== Task objective ==
Your answer should be the lines below from the one holding "(** [perKey] is" through the one holding "(** ** The index as one map *)", copied exactly and with nothing else.

(Data excerpts)
(* ===== verification/Index.v ===== *)
(** The sharded block index: [internal/store/dram/index.go].

    The index maps a key to the address of its [BlockRef]. A key's shard is
    picked by a hash with a per-process random seed, and a shard is walked in
    Go's unspecified map order; both are fields of the class [IndexEnv], and
    nothing below depends on what they are. The theorems show that the 256
    shards behave as one map. *)

From Stdlib Require Import ZArith Lia.
From coqutil Require Import Byte.
From stdpp Require Import base numbers list gmap.
From S2P Require Import Prelude.
From S2P Require Import Eviction.
Import Eviction.
Open Scope Z_scope.

Module Index.

Definition indexShards : Z := 256.

(** The seeded hash of a key, and the order in which a map is walked. *)
Class IndexEnv := {
  shardHash : Key -> Z;
  order : gmap Key Z -> list (Key * Z);
  order_perm : forall m, order m ≡ₚ map_to_list m
}.

Record Index := mkIndex { shards : list (gmap Key Z); blocks : Z; bytes_ : Z }.

Definition NewIndex : Index := mkIndex (replicate (Z.to_nat indexShards) ∅) 0 0.

Section Ops.
Context `{IndexEnv}.

(** [byte(h.Sum64())]. *)
Definition shardOf (k : Key) : nat := Z.to_nat (u8 (shardHash k)).

Definition shard (idx : Index) (k : Key) : gmap Key Z := shards idx !!! shardOf k.

Definition setShard (idx : Index) (k : Key) (m : gmap Key Z) : list (gmap Key Z) :=
  <[shardOf k := m]> (shards idx).

Definition Get (idx : Index) (k : Key) : option Z := shard idx k !! k.

(** [ln] is the length of the block at [ref]. *)
Definition Put (idx : Index) (k : Key) (ref ln : Z) : Index * Z * bool :=
  match shard idx k !! k with
  | Some cur => (idx, cur, false)
  | None => (mkIndex (setShard idx k (<[k := ref]> (shard idx k))) (blocks idx + 1)
               (bytes_ idx + ln), ref, true)
  end.

(** The removal shared by [Delete] and [DeleteIf]; [lenOf] reads a block's
    length through its address. *)
Definition removeKey (idx : Index) (k : Key) (ln : Z) : Index :=
  mkIndex (setShard idx k (delete k (shard idx k))) (blocks idx - 1) (bytes_ idx - ln).

Definition Delete (idx : Index) (k : Key) (lenOf : Z -> Z) : Index * option Z :=
  match shard idx k !! k with
  | Some ref => (removeKey idx k (lenOf ref), Some ref)
  | None => (idx, None)
  end.

(** The entries in the order [Range] visits them. *)
Definition rangeList (idx : Index) : list (Key * Z) := shards idx ≫= order.

(** [Range] with a callback that updates [acc] and says whether to go on. *)
Fixpoint rangeOver {B} (fn : Key -> Z -> B -> B * bool) (l : list (Key * Z)) (acc : B) : B :=
  match l with
  | [] => acc
  | (k, ref) :: l =>
      let (acc, more) := fn k ref acc in
      if more then rangeOver fn l acc else acc
  end.

Definition Range {B} (idx : Index) (fn : Key -> Z -> B -> B * bool) (acc : B) : B :=
  rangeOver fn (rangeList idx) acc.

Definition Stats (idx : Index) : Z * Z := (blocks idx, bytes_ idx).

Definition present (idx : Index) (ns : Z) (kh : bytes) : bool :=
  bool_decide (is_Some (Get idx (mkKey ns kh))).

(** The loop of [ExistsPrefix] over the remaining keys. *)
Fixpoint existsLoop (idx : Index) (ns : Z) (keys : list bytes) (withBitmap consecutiveDone : bool)
    (nConsecutive : Z) (perKey : list bool) : Z * list bool :=
  match keys with
  | [] => (nConsecutive, perKey)
  | kh :: keys =>
      if consecutiveDone && negb withBitmap then (nConsecutive, perKey) else
      let ok := present idx ns kh in
      let nConsecutive := if ok && negb consecutiveDone then u32 (nConsecutive + 1) else nConsecutive in
      let consecutiveDone := if ok then consecutiveDone else true in
      let perKey := if withBitmap then perKey ++ [ok] else perKey in
      existsLoop idx ns keys withBitmap consecutiveDone nConsecutive perKey
  end.

(** [perKey] is empty when the bitmap was not asked for. *)
Definition ExistsPrefix (idx : Index) (ns : Z) (keys : list bytes) (withBitmap : bool)
    : Z * option (list bool) :=
  let (n, per) := existsLoop idx ns keys withBitmap false 0 [] in
  (n, if withBitmap then Some per else None).

(** ** The index as one map *)

Definition contents (idx : Index) : gmap Key Z := ⋃ (shards idx).

(** Every key is in the shard its hash picks. *)
Record index_ok (idx : Index) : Prop := mkIndexOk {
  io_len : length (shards idx) = Z.to_nat indexShards;
  io_shard : forall i m k a, shards idx !! i = Some m -> m !! k = Some a -> i = shardOf k
}.

Lemma shardOf_lt k : (shardOf k < Z.to_nat indexShards)%nat.
Proof. unfold shardOf, indexShards, u8. pose proof (Z.mod_pos_bound (shardHash k) (2 ^ 8)). lia. Qed.

Lemma union_lookup (l : list (gmap Key Z)) j k :
  (forall i m, l !! i = Some m -> i <> j -> m !! k = None) ->
  (⋃ l) !! k = (l !! j ≫= fun m => m !! k).
Proof.
  revert j. induction l as [|m l IH]; intros j Hne; cbn; [by destruct j|].
  rewrite lookup_union. destruct j as [|j]; cbn.
  - assert ((⋃ l) !! k = None) as ->; [|by destruct (m !! k)].
    clear IH. assert (forall m, m ∈ l -> m !! k = None) as Hn.
    { intros m' [i Hi]%list_elem_of_lookup. by apply (Hne (S i) m'). }
    clear Hne. induction l as [|m' l IH]; cbn; [apply lookup_empty|].
    rewrite lookup_union, (Hn m') by (by left). rewrite IH; [done|]. intros; apply Hn; by right.
  - rewrite (Hne 0%nat m) by done. rewrite (IH j); [by destruct (_ ≫= _)|].
    intros i m' Hi Hij. apply (Hne (S i) m'); [done|congruence].
Qed.

Lemma shard_lookup idx k : index_ok idx -> shards idx !! shardOf k = Some (shard idx k).
Proof.
  intros [Hl _]. apply list_lookup_lookup_total_lt. rewrite Hl. apply shardOf_lt.
Qed.

Lemma Get_contents idx k : index_ok idx -> Get idx k = contents idx !! k.
Proof.
  intros Hi. unfold contents. rewrite (union_lookup _ (shardOf k)).
  - by rewrite shard_lookup.
  - intros i m Hm Hne. destruct (m !! k) eqn:E; [|done]. by apply (io_shard _ Hi _ _ _ _ Hm) in E.
Qed.

Lemma new_ok : index_ok NewIndex.
Proof.
  split; cbn; [done|]. intros i m k a [-> _]%lookup_replicate. by rewrite lookup_empty.
Qed.

Lemma new_contents : contents NewIndex = ∅.
Proof.
  apply map_eq. intros k. rewrite <- Get_contents by apply new_ok. unfold Get, shard, NewIndex. cbn.
  rewrite lookup_total_replicate_2 by apply shardOf_lt. done.
Qed.

(** Writing one shard that keeps to its keys. *)
Lemma setShard_ok idx k m b n :
  index_ok idx -> (forall k' a, m !! k' = Some a -> shardOf k' = shardOf k) ->
  index_ok (mkIndex (setShard idx k m) b n) /\
  forall k', Get (mkIndex (setShard idx k m) b n) k' =
    if decide (shardOf k' = shardOf k) then m !! k' else Get idx k'.
Proof.
  intros Hi Hm. pose proof (shardOf_lt k) as Hlt. rewrite <- (io_len _ Hi) in Hlt. split.
  - split; cbn; unfold setShard; [by rewrite length_insert, (io_len _ Hi)|].
    intros i m' k' a Hl Ha. apply list_lookup_insert_Some in Hl as [(<- & <- & _)|[_ Hl]].
    + symmetry. eauto.
    + by eapply (io_shard _ Hi).
  - intros k'. unfold Get, shard, setShard. cbn. case_decide as E.
    + rewrite E, list_lookup_total_insert_eq by done. done.
    + rewrite list_lookup_total_insert_ne by done. done.
Qed.

Lemma Put_spec idx k ref ln :
  index_ok idx ->
  match contents idx !! k with
  | Some cur => Put idx k ref ln = (idx, cur, false)
  | None => exists idx', Put idx k ref ln = (idx', ref, true) /\ index_ok idx' /\
      contents idx' = <[k := ref]> (contents idx) /\
      blocks idx' = blocks idx + 1 /\ bytes_ idx' = bytes_ idx + ln
  end.
Proof.
  intros Hi. rewrite <- Get_contents by done. unfold Put, Get.
  destruct (shard idx k !! k) as [cur|] eqn:E; [done|].
  assert (forall k' a, <[k := ref]> (shard idx k) !! k' = Some a -> shardOf k' = shardOf k) as Hm.
  { intros k' a [[<- _]|[_ Ha]]%lookup_insert_Some; [done|].
    symmetry. eapply (io_shard _ Hi); [|done]. by apply shard_lookup. }
  destruct (setShard_ok idx k _ (blocks idx + 1) (bytes_ idx + ln) Hi Hm) as [Hok Hget].
  eexists. split_and!; try done. apply map_eq. intros k'.
  rewrite <- Get_contents, Hget by done. destruct (decide (k = k')) as [<-|Hk].
  - by rewrite decide_True, !lookup_insert_eq.
  - rewrite !lookup_insert_ne, <- Get_contents by done. case_decide as Ed; [|done].
    unfold Get, shard. by rewrite Ed.
Qed.

Lemma removeKey_spec idx k ln :
  index_ok idx ->
  index_ok (removeKey idx k ln) /\ contents (removeKey idx k ln) = delete k (contents idx).
Proof.
  intros Hi.
  assert (forall k' a, delete k (shard idx k) !! k' = Some a -> shardOf k' = shardOf k) as Hm.
  { intros k' a [_ Ha]%lookup_delete_Some. symmetry. eapply (io_shard _ Hi); [|done].
    by apply shard_lookup. }
  destruct (setShard_ok idx k _ (blocks idx - 1) (bytes_ idx - ln) Hi Hm) as [Hok Hget].
  split; [done|]. apply map_eq. intros k'. rewrite <- Get_contents by done. unfold removeKey.
  rewrite Hget. destruct (decide (k = k')) as [<-|Hk].
  - by rewrite decide_True, !lookup_delete_eq.
  - rewrite !lookup_delete_ne, <- Get_contents by done. case_decide as Ed; [|done].
    unfold Get, shard. by rewrite Ed.
Qed.

(** ** Range visits every entry once *)

Lemma rangeList_elem idx k a : index_ok idx -> (k, a) ∈ rangeList idx <-> contents idx !! k = Some a.
Proof.
  intros Hi. rewrite <- Get_contents by done. unfold rangeList. rewrite list_elem_of_bind. split.
  - intros (m & Hk & Hm). rewrite order_perm in Hk. apply elem_of_map_to_list in Hk.
    apply list_elem_of_lookup in Hm as [i Hm]. pose proof (io_shard _ Hi _ _ _ _ Hm Hk) as ->.
    rewrite shard_lookup in Hm by done. by injection Hm as <-.
  - intros Hk. exists (shard idx k). rewrite order_perm, elem_of_map_to_list. split; [done|].
    eapply list_elem_of_lookup_2. by apply shard_lookup.
Qed.

Lemma NoDup_bind_order (l : list (gmap Key Z)) :
  (forall i j m m' k a b, l !! i = Some m -> l !! j = Some m' ->
     m !! k = Some a -> m' !! k = Some b -> i = j) -> NoDup (l ≫= order).
Proof.
  induction l as [|m l IH]; intros Hd; cbn; [constructor|]. apply NoDup_app. split_and!.
  - rewrite order_perm. apply NoDup_map_to_list.
  - intros [k a] Hk Hk'. rewrite order_perm in Hk. apply elem_of_map_to_list in Hk.
    apply list_elem_of_bind in Hk' as (m' & Hk' & Hm'). rewrite order_perm in Hk'.
    apply elem_of_map_to_list in Hk'. apply list_elem_of_lookup in Hm' as [j Hj].
    by pose proof (Hd 0%nat (S j) m m' k a a eq_refl Hj Hk Hk').
  - apply IH. intros i j m1 m2 k a b Hi Hj Ha Hb.
    pose proof (Hd (S i) (S j) m1 m2 k a b Hi Hj Ha Hb). congruence.
Qed.

Lemma rangeList_perm idx : index_ok idx -> rangeList idx ≡ₚ map_to_list (contents idx).
Proof.
  intros Hi. apply NoDup_Permutation.
  - apply NoDup_bind_order. intros i j m m' k a b Hm Hm' Ha Hb.
    by rewrite (io_shard _ Hi _ _ _ _ Hm Ha), (io_shard _ Hi _ _ _ _ Hm' Hb).
  - apply NoDup_map_to_list.
  - intros [k a]. rewrite rangeList_elem by done. by rewrite elem_of_map_to_list.
Qed.

(** ** The prefix probe *)

(** Length of the run of hits at the front. *)
Fixpoint leading (l : list bool) : Z :=
  match l with true :: l => 1 + leading l | _ => 0 end.

Definition hit (idx : Index) (ns : Z) (kh : bytes) : bool :=
  bool_decide (is_Some (contents idx !! mkKey ns kh)).

Lemma leading_bound l : 0 <= leading l <= len l.
Proof.
  induction l as [|b l IH]; [unfold len; cbn; lia|]. rewrite len_cons.
  destruct b; cbn [leading]; lia.
Qed.

Lemma existsLoop_done idx ns keys wb n per :
  existsLoop idx ns keys wb true n per =
  (n, if wb then per ++ (present idx ns <$> keys) else per).
Proof.
  revert per. induction keys as [|kh keys IH]; intros per; cbn [existsLoop andb].
  { destruct wb; [by rewrite app_nil_r|done]. }
  destruct wb; cbn [negb]; [|done]. rewrite andb_false_r. destruct (present idx ns kh) eqn:E; rewrite IH;
    cbn; by rewrite E, <- app_assoc.
Qed.

Lemma existsLoop_spec idx ns keys wb n per :
  0 <= n -> n + len keys < 2 ^ 32 ->
  existsLoop idx ns keys wb false n per =
  (n + leading (present idx ns <$> keys),
   if wb then per ++ (present idx ns <$> keys) else per).
Proof.
  revert n per. induction keys as [|kh keys IH]; intros n per Hn Hl; cbn [existsLoop andb].
  { cbn. rewrite Z.add_0_r. destruct wb; [by rewrite app_nil_r|done]. }
  rewrite len_cons in Hl. pose proof (len_nonneg keys). cbn [fmap list_fmap].
  destruct (present idx ns kh) eqn:E; cbn [andb negb leading].
  - unfold u32. rewrite Z.mod_small, IH by lia. f_equal; [lia|].
    destruct wb; [by rewrite <- app_assoc|done].
  - rewrite existsLoop_done. rewrite Z.add_0_r. f_equal. destruct wb; [by rewrite <- app_assoc|done].
Qed.

(** The prefix probe answers for the whole index, whatever shards the keys
    fall into: the count is the number of keys present before the first one
    missing, and the bitmap, when asked for, tells each key apart. *)
Theorem exists_prefix_spec idx ns keys wb :
  index_ok idx -> len keys < 2 ^ 32 ->
  ExistsPrefix idx ns keys wb =
  (leading (hit idx ns <$> keys), if wb then Some (hit idx ns <$> keys) else None).
Proof.
  intros Hi Hl. unfold ExistsPrefix. rewrite existsLoop_spec by lia.
  assert (present idx ns <$> keys = hit idx ns <$> keys) as ->.
  { apply list_fmap_ext. intros i kh _. unfold hit, present. by rewrite Get_contents. }
  by destruct wb.
Qed.

End Ops.

(** A hash that puts every key in one shard, and the canonical order. *)
#[local] Instance oneShard : IndexEnv :=
  {| shardHash := fun _ => 7; order := map_to_list; order_perm := fun m => reflexivity _ |}.

Definition sampleIndex : Index :=
  fst (fst (Put (fst (fst (Put NewIndex (mkKey 1 [Byte.x01]) 10 5))) (mkKey 1 [Byte.x02]) 11 6)).

Lemma exists_prefix_spec_witness :
  ExistsPrefix sampleIndex 1 [[Byte.x01]; [Byte.x03]; [Byte.x02]] true =
  (leading (hit sampleIndex 1 <$> [[Byte.x01]; [Byte.x03]; [Byte.x02]]),
   Some (hit sampleIndex 1 <$> [[Byte.x01]; [Byte.x03]; [Byte.x02]])).
Proof.
  apply (exists_prefix_spec sampleIndex 1 _ true); [|reflexivity].
  pose proof (Put_spec NewIndex (mkKey 1 [Byte.x01]) 10 5 new_ok) as P1.
  rewrite new_contents, lookup_empty in P1. destruct P1 as (i1 & E1 & H1 & C1 & _).
  pose proof (Put_spec i1 (mkKey 1 [Byte.x02]) 11 6 H1) as P2.
  rewrite C1, lookup_insert_ne, lookup_empty in P2 by discriminate.
  destruct P2 as (i2 & E2 & H2 & _).
  unfold sampleIndex. rewrite E1. cbn [fst]. rewrite E2. exact H2.
Defined.

End Index.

== Task response ==
(** [perKey] is empty when the bitmap was not asked for. *)
Definition ExistsPrefix (idx : Index) (ns : Z) (keys : list bytes) (withBitmap : bool)
    : Z * option (list bool) :=
  let (n, per) := existsLoop idx ns keys withBitmap false 0 [] in
  (n, if withBitmap then Some per else None).

(** ** The index as one map *)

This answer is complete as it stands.